また、その気づきを後押しし得る独創的な実験が、アメリカの生理学者であり医師でもあるベンジャミン・リベットによってなされています。

 リベットは、時計回りに光の点が回転する時計のような点滅型モニターを作った。そして、脳に運動準備電位を測るための電極を取り付けた人に、モニターの前に静かに座ってもらった。その人には、心を落ち着けてもらい、「指を動かしたい」という気持ちになったときに、指を動かしてもらった。さらに、「指を動かしたい」と自発的に「意図」した瞬間に、光点の位置がどこにあったかを尋ねた。つまり、「意識」が「動かそう!」と「意図」する指令と、「無意識」に指の筋肉を動かそうとする準備指令のタイミングを比べたのだ。
 さて、読者の皆さんは、どちらが先だとお思いだろうか。「意識」と「無意識」と。
 そりゃあ、決まっている。人が指を「動かそう!」と「意識」するのが最初で、その指令が随意運動野に伝わるから、「無意識」のスイッチが入り、運動準備電位が生じ、最後に指が動くんじゃないか。この順番に決まっている。こうお思いだろうか。そう思うのが、(私も含めて)凡人の常識だろう。
 ところが、結果は衝撃的だった。なんと、「無意識」下の運動準備電位が生じた時刻は、「意識」が「意図」した時刻よりも三五〇ミリ秒(0.35秒)早く、実際に指が動いたのは、「意図」した時刻の二〇〇ミリ秒(0.2秒)後だったのだ。
 指の動くのが「意図」より遅いというのは、もちろん、予想通りだ。しかし、運動準備電位が「意図」よりも三五〇ミリ秒早いというのは不思議だ。ところが、何度測り直してみても、運動準備電位が発生した時刻は、人が「意識」的に運動を「意図」した時刻よりも数百ミリ秒ほど早かった。数百ミリ秒というと、零コンマ何秒。人が全力で走ると、二、三メートルも進める、けっこう長い時間だ。つまり、奇妙なようだが、心が「動かそう!」という「意図」を「意識」するよりも前に、「無意識」のスイッチが入り、脳内の活動が始まっているというのだ。
 心が「動かそう!」と思うのがすべての始まりなのではなく、それよりも前に、無意識下の脳で、指を動かすための準備が始められているというのだ。
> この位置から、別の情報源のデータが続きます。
(** The thread of a work item, run on its own, ends with the outcome
    and in the store of [run_class]. *)
Lemma thread_exec_run_class c t w :
  exists fuel r w',
    run_class c t w = (result_of r, w')
    /\ thread_exec fuel c t (PcRead SRunning) w = (PcRet r, w').
Proof.
  assert (Hhandler : forall w1 e, is_Exception e = true ->
    exists fuel r w2,
      set_status t "Failed" w1 = (result_of r, w2)
      /\ thread_exec fuel c t (catch false e) w1 = (PcRet r, w2)).
  { intros w1 e He. unfold catch. rewrite He.
    destruct (thread_exec_set_status c t SFailed w1) as [fuel Hfuel].
    specialize (Hfuel 0). rewrite Nat.add_0_r in Hfuel.
    cbn [stage_name after_stage] in Hfuel.
    destruct (set_status t "Failed" w1) as [[[]|e'] w2]; cbn [fst snd] in *.
    - by exists fuel, None, w2.
    - by exists fuel, (Some e'), w2. }
  assert (Hout : forall w1 e, is_Exception e = false ->
    thread_exec 0 c t (catch false e) w1 = (PcRet (Some e), w1)).
  { intros w1 e He. unfold catch. by rewrite He. }
  unfold run_class, try_except, bind.
  destruct (thread_exec_set_status c t SRunning w) as [f1 H1].
  cbn [stage_name after_stage] in H1.
  destruct (set_status t "Running" w) as [[[]|e1] w1]; cbn [fst snd] in H1.
  - (* the work *)
    destruct (work c t w1) as [[[]|e2] w2] eqn:Hwork.
    + destruct (thread_exec_set_status c t SCompleted w2) as [f3 H3].
      cbn [stage_name after_stage] in H3.
      destruct (set_status t "Completed" w2) as [[[]|e3] w3] eqn:Hset;
        cbn [fst snd] in H3.
      * exists (f1 + S (f3 + 0)), None, w3. split; [done|]. rewrite H1.
        erewrite thread_exec_step; [|cbn [thread_step]; by rewrite Hwork].
        by rewrite H3.
      * destruct (is_Exception e3) eqn:He3.
        -- destruct (Hhandler w3 e3 He3) as (f4 & r & w4 & H4 & Hr).
           exists (f1 + S (f3 + f4)), r, w4. split; [done|]. rewrite H1.
           erewrite thread_exec_step; [|cbn [thread_step]; by rewrite Hwork].
           rewrite H3. cbn [in_handler]. by rewrite Hr.
        -- exists (f1 + S (f3 + 0)), (Some e3), w3. split; [done|]. rewrite H1.
           erewrite thread_exec_step; [|cbn [thread_step]; by rewrite Hwork].
           rewrite H3. cbn [in_handler]. by rewrite Hout.
    + destruct (is_Exception e2) eqn:He2.
      * destruct (Hhandler w2 e2 He2) as (f4 & r & w4 & H4 & Hr).
        exists (f1 + S f4), r, w4. split; [done|]. rewrite H1.
        erewrite thread_exec_step; [|cbn [thread_step]; by rewrite Hwork].
        by rewrite Hr.
      * exists (f1 + 1), (Some e2), w2. split; [done|]. rewrite H1.
        erewrite thread_exec_step; [|cbn [thread_step]; by rewrite Hwork].
        by rewrite Hout.
  - destruct (is_Exception e1) eqn:He1.
    + destruct (Hhandler w1 e1 He1) as (f4 & r & w4 & H4 & Hr).
      exists (f1 + f4), r, w4. split; [done|]. rewrite H1. cbn [in_handler].
      by rewrite Hr.
    + exists (f1 + 0), (Some e1), w1. split; [done|]. rewrite H1.
      cbn [in_handler]. by rewrite Hout.
Qed.

(** ** What can leave [run] *)

(** An exception leaves [run] only if it is outside class [Exception] or
    was raised by the call of [set_status] in the handler. *)
Lemma run_class_raise c t w e w' :
  run_class c t w = (Raise e, w') ->
  is_Exception e = false
  \/ exists w1, set_status t "Failed" w1 = (Raise e, w').
Proof.
  unfold run_class, try_except.
  destruct ((set_status t "Running";; work c t;; set_status t "Completed") w)
    as [[a|e0] w1]; [discriminate|].
  destruct (is_Exception e0) eqn:He.
  - intros Hh. right. by exists w1.
  - intros [= <- <-]. by left.
Qed.

(** Items are taken in the order of submission but may finish in any
    order: here the second task has finished while the first has not
    yet started to run. *)
Example completion_order_is_free :
  let p := (pool_run demo_scheduler
              (replicate 5 Main ++ replicate 4 Take ++ replicate 10 (Worker 1))
              (init_pool, demo_world)).1 in
  taken p = [0; 1; 2; 3]
  /\ futures p !! 1 = Some None
  /\ futures p !! 0 = None
  /\ workers p !! 0 = Some (mkItem 0 0 EmailTask, PcRead SRunning).
Proof. vm_compute. split_and!; reflexivity. Qed.

(** * Further properties *)

(** ** What a step of a thread adds to the trace *)

Lemma status_writes_about t t' evs :
  Forall (about t) evs -> t' <> t -> status_writes t' evs = [].
Proof.
  intros Hall Hne. induction Hall as [|e evs He _ IH]; [done|].
  unfold status_writes in *. cbn [omap list_omap].
  change (list_omap ?f ?l) with (omap f l). rewrite IH.
  destruct e; simpl in *; try done. by rewrite decide_False by congruence.
Qed.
――前野隆司『脳はなぜ「心」を作ったのか』(ちくま文庫)pp.77-78

無意識 ① ピカピカ
意識 ② ヒカリ
動作 ③ ヒカル

日本語の場合、オノマトペの「ピカピカ」が自然現象に触れており、それを表す名詞の「ヒカリ」から、動詞の「ヒカル」が派生しています。

ところで、引用元の『脳はなぜ「心」を作ったのか』は、スピリチュアリストを満足させる内容ではありません。その著者が想定する「心」は、脳内で反響する、スピードの遅い意識ですし、無意識の働きを、「小びとたち」のいたずらであるかのように記述するところが散見されます。

以上、言語学的制約から自由になるために。